- Given records -
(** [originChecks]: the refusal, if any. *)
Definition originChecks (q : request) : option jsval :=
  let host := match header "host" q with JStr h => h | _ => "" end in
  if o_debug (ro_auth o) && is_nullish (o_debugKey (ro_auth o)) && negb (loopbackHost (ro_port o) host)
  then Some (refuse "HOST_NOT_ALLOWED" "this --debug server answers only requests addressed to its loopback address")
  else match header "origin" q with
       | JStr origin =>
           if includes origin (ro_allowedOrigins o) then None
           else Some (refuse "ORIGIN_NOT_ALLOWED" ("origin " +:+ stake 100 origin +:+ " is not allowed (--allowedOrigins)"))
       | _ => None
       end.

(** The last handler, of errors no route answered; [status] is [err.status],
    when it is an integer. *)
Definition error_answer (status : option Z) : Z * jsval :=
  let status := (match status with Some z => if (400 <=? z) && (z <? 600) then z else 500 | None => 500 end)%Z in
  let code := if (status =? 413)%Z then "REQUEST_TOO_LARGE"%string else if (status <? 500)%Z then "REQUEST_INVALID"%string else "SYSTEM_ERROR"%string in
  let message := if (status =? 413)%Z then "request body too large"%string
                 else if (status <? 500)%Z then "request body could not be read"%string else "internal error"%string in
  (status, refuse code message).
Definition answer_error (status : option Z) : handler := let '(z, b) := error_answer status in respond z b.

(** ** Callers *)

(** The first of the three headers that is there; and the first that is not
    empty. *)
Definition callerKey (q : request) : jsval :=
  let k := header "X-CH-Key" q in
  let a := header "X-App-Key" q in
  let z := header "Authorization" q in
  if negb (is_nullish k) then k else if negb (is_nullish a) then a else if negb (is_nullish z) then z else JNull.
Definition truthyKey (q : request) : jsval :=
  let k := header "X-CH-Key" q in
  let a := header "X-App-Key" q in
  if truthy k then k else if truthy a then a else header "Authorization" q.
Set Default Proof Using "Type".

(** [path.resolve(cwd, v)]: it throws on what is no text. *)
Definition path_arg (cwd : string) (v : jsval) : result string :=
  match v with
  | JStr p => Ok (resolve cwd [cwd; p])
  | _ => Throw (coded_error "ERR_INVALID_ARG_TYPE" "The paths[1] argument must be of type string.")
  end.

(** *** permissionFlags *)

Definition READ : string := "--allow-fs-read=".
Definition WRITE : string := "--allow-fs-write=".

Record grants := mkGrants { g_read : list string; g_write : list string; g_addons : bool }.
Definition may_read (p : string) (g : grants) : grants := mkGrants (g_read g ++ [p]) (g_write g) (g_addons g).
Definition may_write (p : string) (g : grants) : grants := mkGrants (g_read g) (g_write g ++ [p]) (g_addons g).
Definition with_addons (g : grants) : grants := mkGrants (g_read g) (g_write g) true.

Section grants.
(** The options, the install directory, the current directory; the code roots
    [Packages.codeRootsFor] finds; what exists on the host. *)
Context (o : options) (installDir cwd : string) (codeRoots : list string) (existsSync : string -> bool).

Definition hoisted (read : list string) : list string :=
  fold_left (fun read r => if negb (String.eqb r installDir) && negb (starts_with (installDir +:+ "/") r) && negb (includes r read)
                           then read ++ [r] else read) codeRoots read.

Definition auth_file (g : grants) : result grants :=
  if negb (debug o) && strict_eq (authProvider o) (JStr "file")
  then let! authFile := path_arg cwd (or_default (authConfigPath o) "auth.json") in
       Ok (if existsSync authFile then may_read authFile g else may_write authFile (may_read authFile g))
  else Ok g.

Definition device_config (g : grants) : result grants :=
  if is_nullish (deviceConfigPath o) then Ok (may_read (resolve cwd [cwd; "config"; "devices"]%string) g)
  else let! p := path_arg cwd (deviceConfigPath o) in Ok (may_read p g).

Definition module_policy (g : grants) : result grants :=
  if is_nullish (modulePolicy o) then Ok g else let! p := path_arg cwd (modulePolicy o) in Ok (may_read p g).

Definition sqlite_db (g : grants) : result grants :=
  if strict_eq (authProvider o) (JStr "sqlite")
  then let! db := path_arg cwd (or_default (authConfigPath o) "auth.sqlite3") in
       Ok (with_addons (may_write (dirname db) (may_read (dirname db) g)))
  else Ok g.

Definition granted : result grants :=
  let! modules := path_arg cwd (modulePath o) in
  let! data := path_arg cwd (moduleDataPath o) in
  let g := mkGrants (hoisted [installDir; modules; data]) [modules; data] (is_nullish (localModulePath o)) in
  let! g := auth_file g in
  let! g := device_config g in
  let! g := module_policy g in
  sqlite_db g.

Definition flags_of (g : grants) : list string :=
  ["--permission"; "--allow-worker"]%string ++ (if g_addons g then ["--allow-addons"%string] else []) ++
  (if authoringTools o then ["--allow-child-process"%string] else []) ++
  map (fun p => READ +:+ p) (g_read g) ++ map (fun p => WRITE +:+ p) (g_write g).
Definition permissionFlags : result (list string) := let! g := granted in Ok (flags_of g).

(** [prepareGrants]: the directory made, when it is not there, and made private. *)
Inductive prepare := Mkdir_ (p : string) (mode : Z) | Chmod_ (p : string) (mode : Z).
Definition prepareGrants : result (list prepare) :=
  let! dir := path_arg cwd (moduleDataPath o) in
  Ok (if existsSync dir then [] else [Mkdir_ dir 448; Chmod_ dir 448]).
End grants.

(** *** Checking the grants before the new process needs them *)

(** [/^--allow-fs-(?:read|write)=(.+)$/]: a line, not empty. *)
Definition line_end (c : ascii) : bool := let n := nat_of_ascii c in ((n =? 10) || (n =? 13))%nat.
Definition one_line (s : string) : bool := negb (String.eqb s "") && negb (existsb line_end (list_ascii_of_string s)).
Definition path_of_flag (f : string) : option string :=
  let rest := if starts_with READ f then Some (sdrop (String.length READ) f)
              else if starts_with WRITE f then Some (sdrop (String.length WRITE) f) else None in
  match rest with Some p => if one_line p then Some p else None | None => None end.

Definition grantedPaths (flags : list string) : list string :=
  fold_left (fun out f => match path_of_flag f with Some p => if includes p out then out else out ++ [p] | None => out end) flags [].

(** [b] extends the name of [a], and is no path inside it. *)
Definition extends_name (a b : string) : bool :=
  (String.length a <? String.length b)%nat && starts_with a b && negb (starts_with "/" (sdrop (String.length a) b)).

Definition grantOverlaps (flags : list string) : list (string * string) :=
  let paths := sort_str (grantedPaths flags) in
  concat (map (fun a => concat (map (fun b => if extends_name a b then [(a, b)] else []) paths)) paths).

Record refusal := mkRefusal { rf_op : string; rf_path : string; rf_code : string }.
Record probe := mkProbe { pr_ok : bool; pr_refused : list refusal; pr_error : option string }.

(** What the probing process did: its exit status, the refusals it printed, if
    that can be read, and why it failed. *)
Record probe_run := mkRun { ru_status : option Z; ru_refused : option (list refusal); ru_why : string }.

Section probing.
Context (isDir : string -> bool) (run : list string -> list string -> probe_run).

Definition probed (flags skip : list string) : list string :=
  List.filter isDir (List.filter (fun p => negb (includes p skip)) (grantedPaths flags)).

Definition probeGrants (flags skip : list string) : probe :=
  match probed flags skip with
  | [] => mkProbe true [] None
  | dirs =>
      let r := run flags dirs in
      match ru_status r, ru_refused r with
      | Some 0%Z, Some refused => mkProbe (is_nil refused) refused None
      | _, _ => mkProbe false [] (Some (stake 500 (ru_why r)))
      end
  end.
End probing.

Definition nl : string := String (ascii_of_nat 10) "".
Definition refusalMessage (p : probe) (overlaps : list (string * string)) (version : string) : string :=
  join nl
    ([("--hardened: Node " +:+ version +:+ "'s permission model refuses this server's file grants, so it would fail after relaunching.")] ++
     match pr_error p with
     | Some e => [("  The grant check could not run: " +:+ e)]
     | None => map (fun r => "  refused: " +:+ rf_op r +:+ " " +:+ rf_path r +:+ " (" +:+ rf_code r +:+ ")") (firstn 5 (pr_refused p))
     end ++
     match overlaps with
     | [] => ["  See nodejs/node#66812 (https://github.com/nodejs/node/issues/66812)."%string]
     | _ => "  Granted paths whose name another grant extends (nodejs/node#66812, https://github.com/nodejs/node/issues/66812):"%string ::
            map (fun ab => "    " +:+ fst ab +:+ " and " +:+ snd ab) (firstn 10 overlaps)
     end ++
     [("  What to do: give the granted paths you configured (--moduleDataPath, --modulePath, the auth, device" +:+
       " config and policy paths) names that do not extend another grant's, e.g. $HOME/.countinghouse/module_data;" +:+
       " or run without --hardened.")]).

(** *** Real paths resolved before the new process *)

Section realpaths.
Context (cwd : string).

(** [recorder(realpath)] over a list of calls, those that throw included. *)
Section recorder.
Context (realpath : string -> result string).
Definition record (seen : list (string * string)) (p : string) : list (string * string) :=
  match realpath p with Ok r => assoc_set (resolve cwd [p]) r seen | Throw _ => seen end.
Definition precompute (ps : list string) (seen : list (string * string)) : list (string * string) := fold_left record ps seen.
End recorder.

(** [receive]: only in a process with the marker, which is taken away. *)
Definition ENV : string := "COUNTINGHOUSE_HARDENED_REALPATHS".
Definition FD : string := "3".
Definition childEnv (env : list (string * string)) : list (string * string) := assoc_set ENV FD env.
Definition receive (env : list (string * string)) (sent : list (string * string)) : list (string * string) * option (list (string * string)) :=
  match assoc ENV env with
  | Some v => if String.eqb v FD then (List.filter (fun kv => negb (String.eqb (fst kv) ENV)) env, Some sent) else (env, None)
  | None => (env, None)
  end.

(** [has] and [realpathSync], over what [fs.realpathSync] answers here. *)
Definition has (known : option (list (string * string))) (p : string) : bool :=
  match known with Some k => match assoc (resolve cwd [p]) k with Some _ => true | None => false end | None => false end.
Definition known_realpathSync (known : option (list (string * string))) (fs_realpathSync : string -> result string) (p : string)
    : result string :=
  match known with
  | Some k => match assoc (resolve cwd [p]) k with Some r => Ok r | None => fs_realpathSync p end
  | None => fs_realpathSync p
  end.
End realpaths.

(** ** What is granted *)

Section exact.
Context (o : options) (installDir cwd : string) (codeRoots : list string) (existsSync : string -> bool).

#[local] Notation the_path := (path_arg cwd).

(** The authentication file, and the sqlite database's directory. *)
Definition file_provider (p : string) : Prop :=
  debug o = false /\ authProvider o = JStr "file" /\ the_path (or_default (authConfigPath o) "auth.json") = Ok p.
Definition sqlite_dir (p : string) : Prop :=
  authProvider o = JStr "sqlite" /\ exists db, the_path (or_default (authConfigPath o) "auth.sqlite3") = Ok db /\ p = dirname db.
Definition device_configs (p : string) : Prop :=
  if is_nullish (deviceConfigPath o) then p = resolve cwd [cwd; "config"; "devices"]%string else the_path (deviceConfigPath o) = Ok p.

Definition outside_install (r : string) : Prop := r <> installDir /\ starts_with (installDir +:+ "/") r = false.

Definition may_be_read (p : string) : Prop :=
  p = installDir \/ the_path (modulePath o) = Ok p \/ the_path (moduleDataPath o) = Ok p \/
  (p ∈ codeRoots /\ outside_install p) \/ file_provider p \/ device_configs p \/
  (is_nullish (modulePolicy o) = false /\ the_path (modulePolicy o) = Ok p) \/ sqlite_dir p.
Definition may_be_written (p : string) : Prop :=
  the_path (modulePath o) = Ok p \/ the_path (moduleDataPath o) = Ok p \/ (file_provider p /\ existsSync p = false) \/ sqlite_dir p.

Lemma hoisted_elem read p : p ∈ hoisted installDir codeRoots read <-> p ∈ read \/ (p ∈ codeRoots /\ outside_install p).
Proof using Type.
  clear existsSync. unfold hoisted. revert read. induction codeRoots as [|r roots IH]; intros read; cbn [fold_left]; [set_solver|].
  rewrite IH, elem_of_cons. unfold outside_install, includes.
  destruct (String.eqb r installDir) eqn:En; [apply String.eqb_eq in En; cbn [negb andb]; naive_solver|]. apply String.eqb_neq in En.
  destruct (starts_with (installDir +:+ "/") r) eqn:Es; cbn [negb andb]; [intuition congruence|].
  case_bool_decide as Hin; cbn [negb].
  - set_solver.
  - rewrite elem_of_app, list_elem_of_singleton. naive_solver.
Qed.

- Goal of the exercise -
Lines from the beginning of the data above through the line containing "let host := match" are to be returned exactly, and no others.

- Your solution -
(** [originChecks]: the refusal, if any. *)
Definition originChecks (q : request) : option jsval :=
  let host := match header "host" q with JStr h => h | _ => "" end in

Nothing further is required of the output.